So far, 2016 is promising to be a record-setting year for builders and buyers. So many great new innovations make it an exciting time to build and buy a new home. As a Lifestylist I’m always on the road looking for new trends, and we found some great ones at The International Builders Show and the Kitchen and Bath Industry Show. The one I’m most excited about though was 3D printing and how this can be used to build and design products for the home.
American Standard has changed their image by introducing their flagship luxury brand DXV. If you’ve been wanting to change out your 80s bathroom with the garden tub, now is a great time to do it. The entire line has products that are treated as functional art, and even a small investment in the line can make a boring bath into a spa.
What really got us excited, though, were the first residential faucets created with 3D printing debuting at the show.
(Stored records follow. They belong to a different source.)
(* ===== verification/Bringup.v ===== *)
(** * Bringup: the kernel's boot sequence

    crates/celhyper/src/bringup.rs over the VM manager and the processors'
    state.  [jmp::init] and [host_gdt::install] set up assembly that the
    processor's class stands for; logging is left out. *)
From S2P Require Import Prelude.
From S2P Require Import Vault.
From S2P Require Import HyperErr.
From S2P Require Import Ept.
From S2P Require Import Vm.
From S2P Require Import Vmx.
From S2P Require Import Manager.
From S2P Require Import ImageLoader.
From S2P Require Import Smp.

Record Boot (C P A : Type) := mkBoot { bo_kernel : Kernel C P; bo_smp : Smp A }.
Arguments mkBoot {C P A}.
Arguments bo_kernel {C P A}.
Arguments bo_smp {C P A}.

Definition root_cap : Capability :=
  mkCapability (OVm 0) (N.lor (N.lor (N.lor Rights.READ Rights.WRITE) Rights.INVOKE) Rights.GRANT).

Section drain.
Context {C P : Type} `{Cpu C P} `{FrameProvider P}.
Abbreviation K := (Kernel C P).

(** The loop of step 4; [None] is running out of fuel. *)
Fixpoint launch_all (fuel : nat) (ns : Capability) (launched : N) : st K HyperError (option N) :=
  match fuel with
  | O => mret None
  | S fuel' =>
      k ← get_st;
      let '(o, k) := next_runnable k in
      _ ← put_st k;
      match o with
      | None => mret (Some launched)
      | Some id =>
          _ ← ns_start_vm ns id;
          k ← get_st;
          _ ← try (ns_vm_state ns id k);
          launch_all fuel' ns (launched + 1)
      end
  end.
(** One turn per slot, and one to find nothing left. *)
Definition DRAIN_FUEL : nat := 5.

Definition is_faulted (e : option VmListEntry) : bool :=
  match e with Some e => bool_decide (ls_state e = Faulted) | None => false end.

(** Step 6: the answers of [stop_vm] are dropped. *)
Fixpoint stop_all (ns : Capability) (entries : list (option VmListEntry)) : st K HyperError unit :=
  match entries with
  | [] => mret tt
  | Some e :: es => _ ← dropped (ns_stop_vm ns (ls_id e)); stop_all ns es
  | None :: es => stop_all ns es
  end.

(** From the creation of the two VMs on. *)
Definition bring_up_guests (ns : Capability) (image : BootImage) : st K HyperError unit :=
  let create_req := from_boot_image image in
  id_a ← ns_create_vm ns create_req;
  _ ← ns_create_vm ns create_req;
  k ← get_st;
  _ ← try (ns_vm_count ns k);
  path_a ← try (default (Err (Internal "panic")) (ns_path_for ns id_a 32));
  resolved ← try (ns_resolve_path ns path_a k);
  _ ← bail_if (negb (resolved =? id_a)%N) (Internal "path round-trip mismatch");
  _ ← modify reset_runqueue_cursor;
  _ ← launch_all DRAIN_FUEL ns 0;
  k ← get_st;
  snapshot ← try (ns_list_vms ns k);
  let faulted_any := existsb is_faulted snapshot.1 in
  _ ← stop_all ns snapshot.1;
  if faulted_any then mthrow (Hardware "one or more guest VMs faulted") else mret tt.
End drain.

Section boot.
Context {C P A : Type} `{Cpu C P} `{FrameProvider P} `{Apic A}.
Abbreviation M := (st (Boot C P A) HyperError).

Definition on_kernel {X} (m : st (Kernel C P) HyperError X) : M X :=
  zoom bo_kernel (λ k s, mkBoot k (bo_smp s)) m.
Definition on_smp {X} (m : st (Smp A) HyperError X) : M X :=
  zoom bo_smp (λ p s, mkBoot (bo_kernel s) p) m.
(** Errors that are only logged. *)
Definition best_effort {X} (m : M X) : M unit := λ s, (Ok tt, (m s).2).

Definition bring_up (handoff : CeliumHandoff) : M unit :=
  let cpu := ho_cpu handoff in
  _ ← bail_if (negb (cf_vmx cpu || cf_svm cpu)) (UnsupportedCpu "no VMX and no SVM");
  _ ← bail_if (negb (cf_vmx cpu)) (Unimplemented "AMD-V bring-up (Week-8)");
  ns ← try (namespace_new root_cap);
  _ ← on_kernel init_runtime;
  _ ← best_effort (on_smp lapic_init);
  _ ← match from_handoff_topology handoff with
      | Ok topology => best_effort (on_smp (mark_bsp_online topology))
      | Err _ => mret tt
      end;
  s ← get_st;
  let image := from_handoff_or_embedded (k_frames (bo_kernel s))
                 (ho_boot_image_phys handoff) (ho_boot_image_len handoff) (ho_boot_image_crc32c handoff) in
  on_kernel (bring_up_guests ns image).
End boot.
Lots of products have been made using this process in plastic, but these are the first ready-for-market working residential faucets to be printed in metal. I’ve seen photos of them, but didn’t grasp how special these are until I saw them in person.
The 3D printing process makes it possible for these intricate designs, which reinvent how water is brought to the user. It’s hard to imagine by just looking at the photos, but the open latticework that is at the base of the Vibrato faucet actually make up the waterways from which the water is delivered. This is so unique it that won the Best of Show in the Bath division at KBIS.
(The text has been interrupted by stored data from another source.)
(** C13: the manifest survives.  Take any history of opens and calls, whatever
    file operations failed in it but the [exists] of an open (a failing one
    opens the store empty): reopening on a disk that works finds every body
    file as it is and exactly the manifest in memory at the last open or the
    last saving call that was answered [Ok]: a failed call never damages the file, an
    acknowledged one is never lost. *)
Theorem file_vault_durable g m :
  history g m →
  open_or_create (good (fs_files (fv_root g))) =
    (Ok (mk (good (fs_files (fv_root g))) m), good (fs_files (fv_root g))).
Proof. intros Hh. apply open_good. exact (history_holds g m Hh). Qed.

Lemma good_run_history cs g0 g :
  vault_run cs g0 g → inv g0 → history g0 (fv_manifest g0) → history g (fv_manifest g).
Proof.
  induction 1 as [|c cs g0 g Hr Hc _ IH]; intros Hi Hh; [done|].
  apply IH; [exact (law_inv c g0 Hi Hr Hc)|]. assert (acked c (fv_manifest g0) g0 = fv_manifest (vexec c g0).2) as <-;
    [|by constructor].
  destruct g0 as [d mf], Hi as [Hd Hi]. simpl in Hd, Hi. rewrite (healthy_good d Hd) in Hr |- *.
  destruct (good_vexec c mf (fs_files d) Hi Hr Hc) as (r&mf'&fs'&[E Hk]&_). unfold acked.
  rewrite E. simpl. destruct (is_ok r && saves c); [done|]. by rewrite Hk.
Qed.

Definition fresh_dir : t := mk (good ∅) manifest_default.

Lemma fresh_inv : inv fresh_dir.
Proof. split; [done|]. split; apply map_Forall_empty. Qed.
Lemma fresh_history : history fresh_dir (fv_manifest fresh_dir).
Proof. apply (history_open (good ∅) _ (good ∅)); [done|by apply open_good]. Qed.

(** C29: the disk-backed store implements the same contract as the in-memory
    one.  From an empty directory on a disk whose operations all succeed, after
    any history of calls in which every owner is a name without @, slash, colon
    and backslash (with them two owners can share a file:
    [aliased_create_zeroes]) and no counter of ids has reached its maximum,
    every call does exactly what [vault_spec] allows on the bodies in the
    files, and closing and reopening the directory between two calls changes
    nothing. *)
Theorem file_vault_refines_contract cs g c :
  vault_run cs fresh_dir g → vs_room g → vcall_ok c →
  vault_spec c (vexec c g).1 (vs_abs g) (vs_abs (vexec c g).2) ∧
  vs_inv (vexec c g).2 ∧
  open_or_create (fv_root g) = (Ok g, fv_root g).
Proof.
  intros Hrun Hr Hc.
  assert (inv g) as Hi by exact (vault_run_inv cs fresh_dir g Hrun fresh_inv).
  split; [exact (law_refines c g Hi Hr Hc)|]. split; [exact (law_inv c g Hi Hr Hc)|].
  pose proof (good_run_history _ _ _ Hrun fresh_inv fresh_history) as Hh.
  apply history_holds in Hh. destruct g as [d mf], Hi as [Hd _]. simpl in *.
  rewrite (healthy_good d Hd) in Hh |- *. by apply open_good.
Qed.

(** Two owners that [safe_id] maps to the same name share body files:
    creating a volume for the second one replaces the bytes of the first
    one's volume by zeros, and both stay in the manifest. *)
Lemma aliased_create_zeroes o1 o2 n sz m fs mf :
  o1 ≠ o2 → safe_id o1 = safe_id o2 →
  let id1 := MemVolumeStore.volume_id o1 (new_counter o2 mf) in
  volumes mf !! id1 = Some m → MemVolumeStore.validate_name n = Ok tt →
  sz ≠ 0%N → (vol_size m ≤ sz ≤ MAX_VOLUME_BYTES)%N →
  map_Forall (λ _ n, (n < u64_max)%N) (next_per_owner mf) →
  let '(r, g') := create o2 n sz (mk (good fs) mf) in
  is_ok r = true ∧ volumes (fv_manifest g') !! id1 = Some m ∧
  read id1 0 (vol_size m) g' = (Ok (replicate (N.to_nat (vol_size m)) x00), g').
Proof.
  intros Hne Hsafe id1 Hm Hn Hz [Hle Hmax] Hroom.
  destruct (create_run o2 n sz mf fs Hn Hz Hmax Hroom) as (b&->). cbn [is_ok fv_manifest].
  set (body := replicate (N.to_nat sz) x00).
  assert (volumes (created_manifest o2 n sz mf) !! id1 = Some m) as Hm'.
  { unfold created_manifest. simpl. rewrite lookup_insert_ne; [done|]. subst id1.
    by intros [-> _]%volume_id_inj. }
  assert (saved b (created_files o2 n sz mf fs) !! volume_path id1 = Some body) as Hb.
  { rewrite saved_lookup by apply volume_body_path. unfold created_files.
    assert (volume_path (vol_id (new_volume o2 n sz mf)) = volume_path id1) as ->;
      [|apply lookup_insert_eq].
    subst id1. unfold volume_path, new_volume, MemVolumeStore.volume_id. simpl.
    by rewrite !safe_id_app, Hsafe. }
  split; [done|]. split; [done|]. unfold read. erewrite bind_good; [|reflexivity]. cbn [fv_manifest].
  erewrite bind_good; [|unfold try, ok_or; by rewrite Hm'].
  destruct (check_range_spec "volume: read range overflow" "volume: read past end"
              (vol_size m) 0 (vol_size m)) as [(e&_&Hlt)|[Ec _]]; [lia..|].
  erewrite bind_good; [|unfold try; by rewrite Ec].
  apply at_root_good. erewrite bind_good; [|by eapply io_good, good_open].
  erewrite bind_good; [|by apply io_good]. apply io_good.
  erewrite good_read_exact; [|exact Hb|unfold body; rewrite blen_replicate; lia].
  do 2 f_equal. unfold slice, body. rewrite drop_replicate, take_replicate. f_equal. lia.
Qed.
End properties.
Similarly, the Shadowbrook has 19 separate waterways, and when they come together at the mouth of the faucet it looks like the water is coming from a waterfall or a stream, with the water bouncing over pebbles.
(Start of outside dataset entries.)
Record slot_ok h (s : Slot) : Prop := {
  ok_label : (len (sl_label s) ≤ 32)%N;
  ok_state : sl_state s ∈ ["created"; "halted"; "stopped"];
  ok_distinct : NoDup (att_volume_id <$> sl_volumes s);
  ok_volumes : ∀ a, a ∈ sl_volumes s →
    (len (att_mount_name a) ≤ MAX_MOUNT)%N ∧ known h (att_volume_id a)
}.

Record host_inv h : Prop := {
  hi_length : length (slots h) = N.to_nat MAX_SLOTS;
  hi_slots : ∀ i s, slots h !! i = Some (Some s) → slot_ok h s;
  hi_vault : vs_inv (vault h);
  hi_owner : ∀ o, owner h = Some o → owner_ok o
}.

Lemma attached_false vs id : attached vs id = false ↔ id ∉ (att_volume_id <$> vs).
Proof.
  unfold attached. rewrite <-not_true_iff_false, existsb_exists, list_elem_of_fmap. split.
  - intros Hn (a&->&Ha). apply Hn. exists a. rewrite <-list_elem_of_In.
    split; [done|by apply bool_decide_eq_true].
  - intros Hn (a&Ha%list_elem_of_In&Heq%bool_decide_eq_true). apply Hn. by exists a.
Qed.

Lemma slot_step_ok h s o :
  (∀ s0, o = Some s0 → slot_ok h s0) → slot_step (known h) o (Some s) → slot_ok h s.
Proof.
  intros Hok. inversion 1 as [s1 Hl Hs Hx Hv|s1|s1|s1|s1|s1 a Hk Hat Hm|s1 id]; subst.
  - split; [done| | |]; simpl.
    + rewrite Hs. by left.
    + rewrite Hv. apply NoDup_nil_2.
    + rewrite Hv. by intros a ?%elem_of_nil.
  - destruct (Hok s1 eq_refl). split; simpl; try done. right. by left.
  - destruct (Hok s1 eq_refl). split; simpl; try done. right. right. by left.
  - by apply Hok.
  - destruct (Hok s1 eq_refl). split; simpl; try done.
    + rewrite fmap_app. apply NoDup_app. split; [done|]. simpl. split.
      * intros x Hx [->|?%elem_of_nil]%elem_of_cons; [|done].
        by apply attached_false in Hat.
      * apply NoDup_singleton.
    + intros b [Hb|[->|?%elem_of_nil]%elem_of_cons]%elem_of_app; [auto|done|done].
  - destruct (Hok s1 eq_refl). split; simpl; try done.
    + by apply NoDup_fmap_retain.
    + intros b [Hb _]%elem_of_retain. auto.
Qed.

(** No call but its deletion makes a volume unknown. *)
Lemma spec_keeps_volumes c r a a' id :
  vault_spec c r a a' → c ≠ VDelete id → is_Some (av_vols a !! id) → is_Some (av_vols a' !! id).
Proof.
  intros Hst Hne Hid. destruct Hst; simpl; try done.
  - destruct (decide (vol_id m = id)) as [->|]; [by rewrite lookup_insert_eq; eauto|].
    by rewrite lookup_insert_ne.
  - rewrite lookup_delete_ne; [done|]. congruence.
  - destruct (decide (id0 = id)) as [->|]; [by rewrite lookup_insert_eq; eauto|].
    by rewrite lookup_insert_ne.
  - destruct (decide (snap_volume s = id)) as [->|]; [by rewrite lookup_insert_eq; eauto|].
    by rewrite lookup_insert_ne.
Qed.

Lemma known_abs h id : vs_inv (vault h) → known h id ↔ is_Some (av_vols (vs_abs (vault h)) !! id).
Proof. intros Hv. unfold known. rewrite law_get by done. by rewrite fmap_is_Some. Qed.

Lemma slot_ok_mono h h' s :
  (∀ a, a ∈ sl_volumes s → known h (att_volume_id a) → known h' (att_volume_id a)) →
  slot_ok h s → slot_ok h' s.
Proof. intros Hk []. split; try done. intros a Ha. destruct (ok_volumes0 a Ha). auto. Qed.

Lemma host_inv_effect h h' :
  host_inv h → vs_room (vault h) → host_effect h h' → host_inv h'.
Proof.
  intros Hi Hroom Heff. destruct Heff as [|i o o' Ho Hst|c Hd Hc|w]; [done| | |].
  - destruct Hi as [Hlen Hslots Hv Hown]. split; simpl; try done.
    + by rewrite length_insert.
    + intros j s Hj. apply (slot_ok_mono h); [done|].
      apply list_lookup_insert_Some in Hj as [(->&->&_)|[Hne Hj]]; [|by eapply Hslots].
      eapply slot_step_ok; [|done]. intros s0 ->. by eapply Hslots.
  - destruct Hi as [Hlen Hslots Hv Hown].
    assert (vcall_ok c) as Hok.
    { destruct c; try done. simpl. apply Hown. by eapply Hc. }
    pose proof (law_refines c (vault h) Hv Hroom Hok) as Hst.
    pose proof (law_inv c (vault h) Hv Hroom Hok) as Hv'.
    split; simpl; try done. intros i s Hs. apply (slot_ok_mono h); [|by eapply Hslots].
    intros a Ha. rewrite !known_abs by done. simpl.
    eapply spec_keeps_volumes; [done|]. intros ->.
    pose proof (Hd _ eq_refl i s Hs) as Hun. rewrite attached_false in Hun.
    by apply Hun, list_elem_of_fmap_2.
  - destruct Hi as [Hlen Hslots Hv Hown]. split; simpl; try done.
    intros i s Hs. apply (slot_ok_mono h); [done|by eapply Hslots].
Qed.

(** What a peer can do to a host: an operation, or a snapshot (which also
    tells the host its owner). *)
Inductive host_step : host → host → Prop :=
| hstep_op op h : vs_room (vault h) → host_step h (apply op h).2
| hstep_snapshot o h : owner_ok o → host_step h (current_rows o h).2.

Lemma host_inv_step h h' : host_step h h' → host_inv h → host_inv h'.
Proof.
  destruct 1 as [op h Hr|o h Ho]; intros Hi.
  - eapply host_inv_effect; [done|done|apply apply_effect].
  - unfold current_rows, remember_owner. simpl. destruct (owner h) as [o'|] eqn:E; [done|].
    destruct Hi as [Hlen Hslots Hv Hown]. split; simpl; try done.
    + intros i s Hs. apply (slot_ok_mono h); [done|by eapply Hslots].
    + by intros ? [= <-].
Qed.

Lemma host_inv_new v w c : vs_inv v → host_inv (with_caps c (with_stores v w)).
Proof.
  intros Hv. split; simpl; try done. intros i s Hs.
  by apply (lookup_replicate 4 None) in Hs as [? _].
Qed.

(** ** Properties *)

(** C23: the capability gate holds.  An operation whose capability the host
    does not grant is refused with "capability denied: <tag>" and changes
    nothing; no operation ever changes the granted set; and a host that grants
    no write bit is not changed by any operation at all, whatever it contains
    and whatever its stores do. *)
Theorem capability_gate op h :
  (Capabilities.contains (caps h) (Capabilities.required op) = false →
     apply op h = (Err ("capability denied: " +:+ Capabilities.op_tag op), h)) ∧
  caps (apply op h).2 = caps h ∧
  (read_only (caps h) → (apply op h).2 = h).
Proof.
  split; [apply apply_denied|]. split; [by destruct (apply_effect op h)|].
  intros Hro.
  assert (∀ w, Capabilities.required op = w → Capabilities.contains WRITE_CAPS w = true →
    w ≠ Capabilities.NONE → (apply op h).2 = h) as Hden.
  { intros w <- ??. rewrite apply_denied; [done|]. by apply read_only_denies. }
  destruct op; try (eapply Hden; [reflexivity|reflexivity|discriminate]);
    unfold apply; st_unfold; destruct (Capabilities.contains _ _); simpl; try done.
  destruct (MAX_VOLUME_IO_BYTES <? len)%N; simpl; [done|]. by destruct (vs_read _ _ _ _).
Qed.

(** The life cycle of a slot.  One operation moves at most one slot, and
    only along [slot_step]: a free slot becomes a created VM, only a VM that is
    neither terminal nor running starts (and then halts with exit 12), only a
    terminal VM frees its slot, and a volume is attached only when the vault
    has it and the VM does not hold it yet. *)
Theorem slots_follow_lifecycle op h :
  slots (apply op h).2 = slots h ∨
  ∃ i o o', slots h !! i = Some o ∧ slot_step (known h) o o' ∧
    slots (apply op h).2 = <[i := o']> (slots h).
Proof. destruct (apply_effect op h); eauto 10. Qed.

(** C30: attachments do not dangle, as long as operations do not overlap.  On
    every host reached from a fresh one by operations and snapshots that run
    one after the other (the sections of AttachVolume and DeleteVolume are not
    interleaved: [attach_delete_race]), and without [attach_preserved], which
    asks no vault ([attach_preserved_dangles]), over any volume store that
    keeps the contract (the node's name holds no @, slash, colon or backslash,
    and no counter of ids has reached its maximum): there are four slots, labels and mount names respect
    their bounds, a VM holds no volume twice, and every attached volume exists
    in the vault (so a volume in use cannot be deleted). *)
Theorem attachments_never_dangle v w c h i s a :
  vs_inv v → rtc host_step (with_caps c (with_stores v w)) h →
  slots h !! i = Some (Some s) → a ∈ sl_volumes s →
  is_Some (vs_get (vault h) (att_volume_id a)) ∧
  NoDup (att_volume_id <$> sl_volumes s) ∧ (len (sl_label s) ≤ 32)%N ∧
  (len (att_mount_name a) ≤ MAX_MOUNT)%N ∧ length (slots h) = N.to_nat MAX_SLOTS.
Proof.
  intros Hv Hrun Hs Ha. assert (host_inv h) as Hi.
  { pose proof (host_inv_new v w c Hv) as H0i. revert H0i.
    induction Hrun as [|h1 h2 h3 Hst _ IH]; [done|]. intros. by eapply IH, host_inv_step. }
  destruct (hi_slots _ Hi _ _ Hs) as [Hl _ Hnd Hvol]. destruct (Hvol _ Ha).
  pose proof (hi_length _ Hi). done.
Qed.
End host.

(** ** Witnesses *)
From S2P Require Import VaultProofs.
From S2P Require Import NetworkProofs.

Module HostWitness.
Import MemVmHost.
Definition h0 : MemVmHost.t MemVolumeStore.MemInner MemNetworkStore.MemInner :=
  with_caps Capabilities.ALL (with_stores MemVolumeStore.new MemNetworkStore.new).
Definition ops : list VmOp.t :=
  [VmOp.Create "web" Always None None None None; VmOp.CreateVolume "data" 8;
   VmOp.AttachVolume 0 "n1/v1" "disk0"; VmOp.DeleteVolume "n1/v1"; VmOp.Start 0].
Definition h1 := (current_rows "n1" h0).2.
Definition final := foldl (λ h op, (apply op h).2) h1 ops.

Lemma host_final_run : rtc host_step h0 final.
Proof.
  unfold final, ops. cbn [foldl].
  do 5 (eapply rtc_r;
    [|apply hstep_op; apply VaultWitness.room_by_compute; vm_compute; reflexivity]).
  apply rtc_once, (hstep_snapshot "n1"). done.
Qed.
End HostWitness.

(** [attach_preserved] gives a VM a volume that the vault does not have. *)
Example attach_preserved_dangles :
  let h := (MemVmHost.attach_preserved 0 [mkAttachment "n2/v7" "disk1"] HostWitness.final).2 in
  sl_volumes <$> mjoin (MemVmHost.slots h !! 0) = Some [mkAttachment "n2/v7" "disk1"] ∧
  vs_get (MemVmHost.vault h) "n2/v7" = None.
Proof. by vm_compute. Qed.

(** A volume that is deleted after AttachVolume has looked for it and before it
    takes the slots is attached although the vault no longer has it; both
    operations succeed. *)
Example attach_delete_race :
  let ops := [VmOp.Create "web" Always None None None None; VmOp.CreateVolume "data" 8] in
  let h := foldl (λ h op, (MemVmHost.apply op h).2) HostWitness.h1 ops in
  (MemVmHost.attach_check "n1/v1" "disk0" h).1 = Ok tt ∧
  let '(r, h') := MemVmHost.apply_delete_volume "n1/v1" h in
  r = Ok (VmOpReply.VolumeDeleted "n1/v1") ∧
  let '(r', h'') := MemVmHost.attach_act 0 "n1/v1" "disk0" h' in
  r' = Ok (VmOpReply.Attachments 0 [mkAttachment "n1/v1" "disk0"]) ∧
  vs_get (MemVmHost.vault h'') "n1/v1" = None.
Proof. by vm_compute. Qed.

Lemma attachments_never_dangle_witness :
  is_Some (vs_get (MemVmHost.vault HostWitness.final) "n1/v1").
Proof.
  refine (proj1 (attachments_never_dangle MemVolumeStore.new MemNetworkStore.new Capabilities.ALL
    HostWitness.final 0
    (mkSlot "web" "halted" (Some 12%N) Always [mkAttachment "n1/v1" "disk0"] None None None None)
    (mkAttachment "n1/v1" "disk0") MemVaultInv.inv_new HostWitness.host_final_run _ _)).
  - by vm_compute.
  - by left.
Defined.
I have always thought that 3D printing was a way to get things made quickly and inexpensively, but that isn’t the case with these — the printing acts as a way to get precise, intricate features that couldn’t be made any other way. The printing process takes at least 24 hours, then they are hand finished over four days by hand to accomplish the luxurious, artisan butler finish. The handwork means that each faucet is unique and no two will be the same.
When I asked how quickly I could get one of these shipped for my home, I was told that only 99 of each of the three designs would be produced and available in the second half of 2016. There will be less than 20 stores that have access to these, and when I asked what Dallas retailers would stock them, they said there would only be one store in Texas, and it probably would be in Houston.
After sharing with them some of our recent record-breaking sales in Dallas, including the Hicks residence, I think they may be reconsidering. Even though these limited edition beauties range in price from $17,000 to $19,000, that’s chump change for most luxury real estate buyers. I’m sure we’ll be seeing some of these innovative 3D printed fixtures here in our Dallas luxury homes.
Let us know who is the first to get their name on the list!